Module Rfc4493.
Definition xor := Fips.xor.
(** Doubling of 128 bits *)
Definition double (l : bytes) : bytes :=
  let v := be_value l in be_bytes 16 (if v <? 2 ^ 127 then 2 * v else Z.lxor (2 * v) 0x87).
Section cmac.
Context (AES : bytes -> bytes).
Definition K1 : bytes := double (AES (replicate 16 0)).
Definition K2 : bytes := double K1.
Definition pad (m : bytes) : bytes := m ++ [0x80] ++ replicate (15 - length m) 0.
(** Blocks of sixteen while more than one is left *)
Fixpoint mac (fuel : nat) (x m : bytes) : bytes :=
  match fuel with
  | O => []
  | S fuel =>
      if (length m <=? 16)%nat
      then AES (xor x (if (length m =? 16)%nat then xor m K1 else xor (pad m) K2))
      else mac fuel (AES (xor x (take 16 m))) (drop 16 m)
  end.
Definition CMAC (m : bytes) : bytes := mac (S (length m)) (replicate 16 0) m.
End cmac.
End Rfc4493.

(** ** Tables and bytes *)
Definition all_bytes (f : Z -> bool) : bool := forallb f Fips.bytes256.
Lemma all_bytes_spec f : all_bytes f = true -> forall b, is_byte b -> f b = true.
Proof.
  unfold all_bytes, is_byte. rewrite forallb_elem. intros Hf b Hb. apply Hf. apply elem_of_seqZ. lia.
Qed.

Lemma sub_byte_spec b : is_byte b -> sub_byte b = Fips.SubByte b.
Proof.
  intros Hb. apply Z.eqb_eq. revert b Hb. apply (all_bytes_spec (fun b => sub_byte b =? Fips.SubByte b)). by vm_compute.
Qed.
Lemma xt_spec b : is_byte b -> Fips.gmul 2 b = xt b.
Proof.
  intros Hb. apply Z.eqb_eq. revert b Hb. apply (all_bytes_spec (fun b => Fips.gmul 2 b =? xt b)). by vm_compute.
Qed.
Lemma gmul3_spec b : is_byte b -> Fips.gmul 3 b = Z.lxor (xt b) b.
Proof.
  intros Hb. apply Z.eqb_eq. revert b Hb. apply (all_bytes_spec (fun b => Fips.gmul 3 b =? Z.lxor (xt b) b)). by vm_compute.
Qed.
Lemma xt_lxor a b : is_byte a -> is_byte b -> xt (Z.lxor a b) = Z.lxor (xt a) (xt b).
Proof.
  intros Ha Hb. apply Z.eqb_eq. revert b Hb.
  apply (all_bytes_spec (fun b => xt (Z.lxor a b) =? Z.lxor (xt a) (xt b))). revert a Ha.
  apply (all_bytes_spec (fun a => all_bytes (fun b => xt (Z.lxor a b) =? Z.lxor (xt a) (xt b)))). by vm_compute.
Qed.
Lemma sub_byte_byte x : is_byte (sub_byte x).
Proof.
  unfold sub_byte, at_. assert (are_bytes sbox) as Hs by (apply Forall_forall; intros b Hb;
    assert (forallb (fun b => (0 <=? b) && (b <? 256)) sbox = true) as Hf by (by vm_compute);
    rewrite forallb_forall in Hf; specialize (Hf b Hb); bsimp; unfold is_byte; lia).
  destruct (nth_in_or_default (Z.to_nat x) sbox 0) as [Hi|Hd]; [|by rewrite Hd].
  revert Hi. apply Forall_forall. done.
Qed.

Lemma lxor_byte a b : is_byte a -> is_byte b -> is_byte (Z.lxor a b).
Proof.
  unfold is_byte. intros Ha Hb. assert (0 <= Z.lxor a b) by (apply Z.lxor_nonneg; lia). split; [done|].
  destruct (Z.eq_dec (Z.lxor a b) 0) as [->|Hn]; [lia|]. change 256 with (2 ^ 8). apply Z.log2_lt_pow2; [lia|].
  pose proof (Z.log2_lxor a b ltac:(lia) ltac:(lia)). 
  assert (forall x, 0 <= x < 256 -> Z.log2 x < 8) as Hl.
  { intros x Hx. destruct (Z.eq_dec x 0) as [->|]; [done|]. apply Z.log2_lt_pow2; [lia|]. change (2 ^ 8) with 256. lia. }
  pose proof (Hl a Ha). pose proof (Hl b Hb). lia.
Qed.
Lemma xt_byte b : is_byte (xt b).
Proof. apply u8_bound. Qed.

(** Equations between exclusive ors, bit by bit *)
Ltac xors :=
  apply Z.bits_inj'; intros i _; rewrite ?Z.lxor_spec, ?Z.bits_0;
  repeat match goal with |- context [Z.testbit ?x i] => generalize (Z.testbit x i); intro end;
  repeat match goal with b : bool |- _ => destruct b end; reflexivity.

(** ** The round *)
Lemma mix_column_spec a b c d : is_byte a -> is_byte b -> is_byte c -> is_byte d ->
  mix_column a b c d = Fips.MixColumn a b c d.
Proof.
  intros Ha Hb Hc Hd. unfold mix_column, Fips.MixColumn. cbn [foldr].
  rewrite !xt_lxor, !xt_spec, !gmul3_spec by done.
  generalize (xt a), (xt b), (xt c), (xt d). intros xa xb xc xd. do 4 (apply (f_equal2 cons); [xors|]). done.
Qed.

(** A hypothesis on the bytes of a list, one by one *)
Ltac split_bytes :=
  unfold are_bytes in *;
  repeat match goal with H : Forall is_byte (_ :: _) |- _ => apply Forall_cons_1 in H as [? H] end.

Lemma list16 (l : bytes) : length l = 16%nat ->
  exists a b c d e f g h i j k l' m n o p, l = [a; b; c; d; e; f; g; h; i; j; k; l'; m; n; o; p].
Proof. intros H. do 17 (destruct l as [|? l]; try discriminate). eauto 20. Qed.

Lemma sub_shift_spec s : length s = 16%nat -> are_bytes s -> sub_shift s = Fips.ShiftRows (Fips.SubBytes s).
Proof.
  intros Hl Hs. assert (Fips.SubBytes s = map sub_byte s) as ->.
  { unfold Fips.SubBytes. apply map_ext_in. intros b Hb. symmetry. apply sub_byte_spec. by apply (proj1 (Forall_forall _ _) Hs). }
  destruct (list16 s Hl) as (?&?&?&?&?&?&?&?&?&?&?&?&?&?&?&?&->). reflexivity.
Qed.

Lemma sub_shift_bytes s : are_bytes (sub_shift s) /\ length (sub_shift s) = 16%nat.
Proof.
  split; [|by unfold sub_shift; rewrite length_map, length_seq].
  apply Forall_map, Forall_forall. intros i _. apply sub_byte_byte.
Qed.

Lemma mix_columns_spec t : length t = 16%nat -> are_bytes t -> mix_columns t = Fips.MixColumns t.
Proof.
  intros Hl Ht. destruct (list16 t Hl) as (?&?&?&?&?&?&?&?&?&?&?&?&?&?&?&?&->).
  split_bytes.
  change (mix_columns ?l) with (concat (map (fun c => mix_column (at_ l (4 * c)) (at_ l (4 * c + 1)) (at_ l (4 * c + 2)) (at_ l (4 * c + 3))) [0; 1; 2; 3]%nat)).

  cbn [map concat at_ nth Nat.mul Nat.add].
  rewrite !mix_column_spec by done. reflexivity.
Qed.

Lemma mix_column_bytes a b c d : is_byte a -> is_byte b -> is_byte c -> is_byte d -> are_bytes (mix_column a b c d).
Proof.
  intros. unfold mix_column, are_bytes. cbv zeta.
  repeat (apply Forall_cons_2; [by repeat (apply lxor_byte || apply xt_byte)|]). apply Forall_nil_2.
Qed.

Lemma mix_columns_bytes t : length t = 16%nat -> are_bytes t -> are_bytes (mix_columns t) /\ length (mix_columns t) = 16%nat.
Proof.
  intros Hl Ht. destruct (list16 t Hl) as (?&?&?&?&?&?&?&?&?&?&?&?&?&?&?&?&->).
  split_bytes. split; [|done].
  change (mix_columns ?l) with (concat (map (fun c => mix_column (at_ l (4 * c)) (at_ l (4 * c + 1)) (at_ l (4 * c + 2)) (at_ l (4 * c + 3))) [0; 1; 2; 3]%nat)).
  cbn [map concat at_ nth Nat.mul Nat.add]. repeat apply Forall_app_2; try (by apply mix_column_bytes). apply Forall_nil_2.
Qed.

Lemma at_bytes l i : are_bytes l -> is_byte (at_ l i).
Proof. intros Hl. unfold at_. destruct (nth_in_or_default i l 0) as [Hi|Hd]; [by apply (proj1 (Forall_forall _ _) Hl)|by rewrite Hd]. Qed.

Lemma add_key_bytes rk r t : are_bytes rk -> are_bytes t -> are_bytes (add_key rk r t) /\ length (add_key rk r t) = 16%nat.
Proof.
  intros Hr Ht. unfold add_key. split; [|by rewrite length_map, length_seq].
  apply Forall_map, Forall_forall. intros i _. by apply lxor_byte; apply at_bytes.
Qed.

(** ** The key schedule *)

(** Words of four: their bytes one after the other *)
Definition words (ws : list Fips.word) : Prop := Forall (fun w => length w = 4%nat) ws.

Lemma at_concat ws i j : words ws -> (j < 4)%nat -> at_ (concat ws) (4 * i + j) = at_ (nth i ws []) j.
Proof.
  intros Hw Hj. revert i. induction Hw as [|w ws Hl _ IH]; intros i.
  - unfold at_. cbn [concat]. destruct (4 * i + j)%nat, i; cbn; by destruct j.
  - unfold at_ in *. cbn [concat]. destruct i as [|i]; cbn [nth].
    + by rewrite app_nth1 by lia.
    + rewrite app_nth2 by lia. rewrite <- IH. f_equal. lia.
Qed.

Lemma concat_length ws : words ws -> length (concat ws) = (4 * length ws)%nat.
Proof. induction 1 as [|w ws Hl _ IH]; [done|]. cbn [concat length]. rewrite length_app, IH. lia. Qed.

Lemma word_bytes w : length w = 4%nat -> w = [at_ w 0; at_ w 1; at_ w 2; at_ w 3].
Proof. by destruct w as [|? [|? [|? [|? [|]]]]]. Qed.

Lemma take_drop_concat ws r : words ws -> (4 * r + 4 <= length ws)%nat ->
  concat (take 4 (drop (4 * r) ws)) = map (fun i => at_ (concat ws) (16 * r + i)) (seq 0 16).
Proof.
  intros Hw Hl. set (us := take 4 (drop (4 * r) ws)).
  assert (length us = 4%nat) as Hu by (subst us; rewrite length_take, length_drop; lia).
  assert (forall c, (c < 4)%nat -> nth c us [] = nth (4 * r + c) ws []) as Hn.
  { intros c Hc. subst us. rewrite !nth_lookup, lookup_take, lookup_drop by lia. by case_decide; [|lia]. }
  assert (words us) as Hwu by (by apply Forall_take, Forall_drop).
  assert (concat us = map (fun i => at_ (concat us) i) (seq 0 16)) as ->.
  { destruct (list16 (concat us)) as (?&?&?&?&?&?&?&?&?&?&?&?&?&?&?&?&->); [by rewrite concat_length, Hu|done]. }
  apply map_ext_in. intros i Hi. apply in_seq in Hi.
  assert (i = 4 * (i / 4) + i mod 4)%nat as Hi' by apply Nat.div_mod_eq.
  assert (i mod 4 < 4)%nat by (apply Nat.mod_upper_bound; lia). assert (i / 4 < 4)%nat by (apply Nat.Div0.div_lt_upper_bound; lia).
  rewrite Hi' at 1. rewrite at_concat, Hn by done.
  replace (16 * r + i)%nat with (4 * (4 * r + i / 4) + i mod 4)%nat by lia. by rewrite at_concat.
Qed.

Lemma nth_word ws i : words ws -> are_bytes (concat ws) -> (i < length ws)%nat ->
  length (nth i ws []) = 4%nat /\ are_bytes (nth i ws []).
Proof.
  intros Hw Hb. revert i. induction Hw as [|w ws Hl Hw IH]; intros i Hi; cbn in *; [lia|].
  apply Forall_app in Hb as [Hb1 Hb2]. destruct i as [|i]; [done|]. apply IH; [done|lia].
Qed.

Task to carry out:
Among the records above, repeat exactly the line with "apply map_ext_in. intros i", the line with "Lemma nth_word ws", and every line in between, and only those.

Solution:
  apply map_ext_in. intros i Hi. apply in_seq in Hi.
  assert (i = 4 * (i / 4) + i mod 4)%nat as Hi' by apply Nat.div_mod_eq.
  assert (i mod 4 < 4)%nat by (apply Nat.mod_upper_bound; lia). assert (i / 4 < 4)%nat by (apply Nat.Div0.div_lt_upper_bound; lia).
  rewrite Hi' at 1. rewrite at_concat, Hn by done.
  replace (16 * r + i)%nat with (4 * (4 * r + i / 4) + i mod 4)%nat by lia. by rewrite at_concat.
Qed.

Lemma nth_word ws i : words ws -> are_bytes (concat ws) -> (i < length ws)%nat ->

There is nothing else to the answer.